Baatz Martin, Arini Nick, Schäpe Arno, Binnig Gerd, Linssen Bettina
Definiens AG, Munich, Germany.
Cytometry A. 2006 Jul;69(7):652-8. doi: 10.1002/cyto.a.20289.
Detailed image analysis still is a considerable bottleneck for many cellular assays, and automated solutions to the problem are desirable. However, dealing with the complexity and variability of structures in cellular images makes detailed and reliable analysis a nontrivial task.

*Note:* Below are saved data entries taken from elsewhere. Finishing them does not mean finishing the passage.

(** [get_transcript] together with the tiers it announced on the logger
    ("Tier n: ..."), each announcement standing right before the call. *)
Definition get_transcript_logged (w : world) (ticker company_name : string)
  : list nat * transcript_result :=
  let cik := PyDict.get ticker COMPANY_CIKS in
  let t1 := w_search_efts w company_name in
  if has_text t1
  then ([1], found t1 "SEC EDGAR (EFTS)" t1.2 1)
  else
    match cik with
    | Some c =>
        if PyStr.truthy c then
          let t2 := w_search_submissions w c in
          if has_text t2
          then ([1; 2], found t2 "SEC EDGAR (8-K filing)" t2.2 2)
          else tiers_3_to_5 w ticker company_name [1; 2]
        else tiers_3_to_5 w ticker company_name [1]
    | None => tiers_3_to_5 w ticker company_name [1]
    end.

Definition get_transcript (w : world) (ticker company_name : string)
  : transcript_result :=
  (get_transcript_logged w ticker company_name).2.

(* ===================================================================== *)
(** * agents/market_data.py *)
(* ===================================================================== *)

Inductive transform : Type := Round2 | Billions.

(** (display_label, yfinance_key, transform_fn) *)
Definition METRICS : list (string * string * option transform) :=
  [ ("Stock Price", "currentPrice", None);
    ("P/E (TTM)", "trailingPE", None);
    ("Forward P/E", "forwardPE", None);
    ("Price/Book", "priceToBook", None);
    ("Dividend Yield", "dividendYield", Some Round2);
    ("Market Cap ($B)", "marketCap", Some Billions);
    ("52W High", "fiftyTwoWeekHigh", None);
    ("52W Low", "fiftyTwoWeekLow", None) ].

(** [if x] on a number *)
Definition num_truthy (x : Q) : bool := negb (Qeq_bool x 0).

Definition apply_transform (w : world) (t : transform) (x : Q) : option Q :=
  if num_truthy x
  then Some (match t with Round2 => w_round2 w x | Billions => w_billions w x end)
  else None.

Definition metric_value (w : world) (info : PyDict.t Q) (key : string)
    (t : option transform) : option Q :=
  match PyDict.get key info, t with
  | Some val, Some f => apply_transform w f val
  | val, _ => val
  end.

Definition null_row : metric_row :=
  PyDict.of_pairs (map (fun m => (m.1.1, None)) METRICS).

Definition _fetch_ticker (w : world) (ticker : string) : metric_row :=
  match w_yf_info w ticker with
  | Returned info =>
      PyDict.of_pairs (map (fun m => (m.1.1, metric_value w info m.1.2 m.2)) METRICS)
  | Raised _ => null_row
  end.

(** The non-null values of one metric over the peers. *)
Definition peer_values (data : PyDict.t metric_row) (peer_tickers : list string)
    (label : string) : list Q :=
  omap (fun pt => mjoin (PyDict.get label (default [] (PyDict.get pt data))))
       peer_tickers.

(** One cell of the peer median; the median of the values found may raise. *)
Definition median_of (w : world) (data : PyDict.t metric_row)
    (peer_tickers : list string) (label : string) : outcome median_cell :=
  if bool_decide (label ∈ ["52W High"; "52W Low"]) then Returned Dash
  else
    match peer_values data peer_tickers label with
    | [] => Returned (Cell None)
    | vals => raw ← w_median_2dp w vals; Returned (Cell (Some raw))
    end.

(** The loop over [METRICS] that fills [peer_median]; it stands outside
    any [try], so the first median that raises ends the whole call. *)
Fixpoint peer_median_loop (w : world) (data : PyDict.t metric_row)
    (peer_tickers : list string) (labels : list string)
    (peer_median : PyDict.t median_cell) : outcome (PyDict.t median_cell) :=
  match labels with
  | [] => Returned peer_median
  | label :: rest =>
      cell ← median_of w data peer_tickers label;
      peer_median_loop w data peer_tickers rest (PyDict.set label cell peer_median)
  end.

Definition get_valuation_data (w : world) (tickers : list string)
  : outcome valuation_result :=
  let timestamp := w_now_et w in
  let results := map (_fetch_ticker w) tickers in
  let data := PyDict.of_pairs (zip tickers results) in
  let peer_tickers := drop 1 tickers in
  peer_median ←
    peer_median_loop w data peer_tickers (map (fun m => m.1.1) METRICS) [];
  Returned {| vr_status := "success";
              vr_tickers := data;
              vr_as_of := timestamp;
              vr_peer_median := peer_median |}.

(* ===================================================================== *)
(** * agents/research.py *)
(* ===================================================================== *)

Definition _search (w : world) (query : string) (max_results : nat) : list search_hit :=
  match w_ddgs_text w query max_results with
  | Returned results => results
  | Raised _ => []
  end.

Therefore, based on the object-oriented image analysis approach, a novel image analysis technology, a flexible and reliable system for image analysis in cellular assays was developed. It contains a library of predefined, adaptable modules, each of them developed for a specific analysis task. The system can be configured easily by combining appropriate modules and adapting them interactively to the specific image data, if necessary. By representing cells and sub cellular structures within a network of interlinked image objects, a large number of parameters can be derived that describe shape, intensity, and relevant structural and relational aspects of any chosen class of structures.
Thus, multi-parameter analysis and multiplexing are supported. A sample application based on this approach demonstrates that GFP signals can be distinguished based on their properties and the relative location within the cell.
详细的图像分析仍然是许多细胞分析中的一个重大瓶颈,因此需要自动化的解决方案。然而,处理细胞图像中结构的复杂性和变异性使得详细而可靠的分析成为一项艰巨的任务。
因此,基于面向对象的图像分析方法,开发了一种新颖的图像分析技术,即一种灵活可靠的细胞分析图像分析系统。它包含一个预定义的、可适配的模块库,每个模块都针对特定的分析任务而开发。如果需要,该系统可以通过组合适当的模块并将它们交互式地适配到特定的图像数据来轻松配置。通过在相互关联的图像对象网络中表示细胞和亚细胞结构,可以导出大量描述任何选定结构类别的形状、强度以及相关结构和关系方面的参数。
因此,支持多参数分析和复用。基于此方法的一个示例应用表明,可以根据绿色荧光蛋白(GFP)信号的特性及其在细胞内的相对位置来区分它们。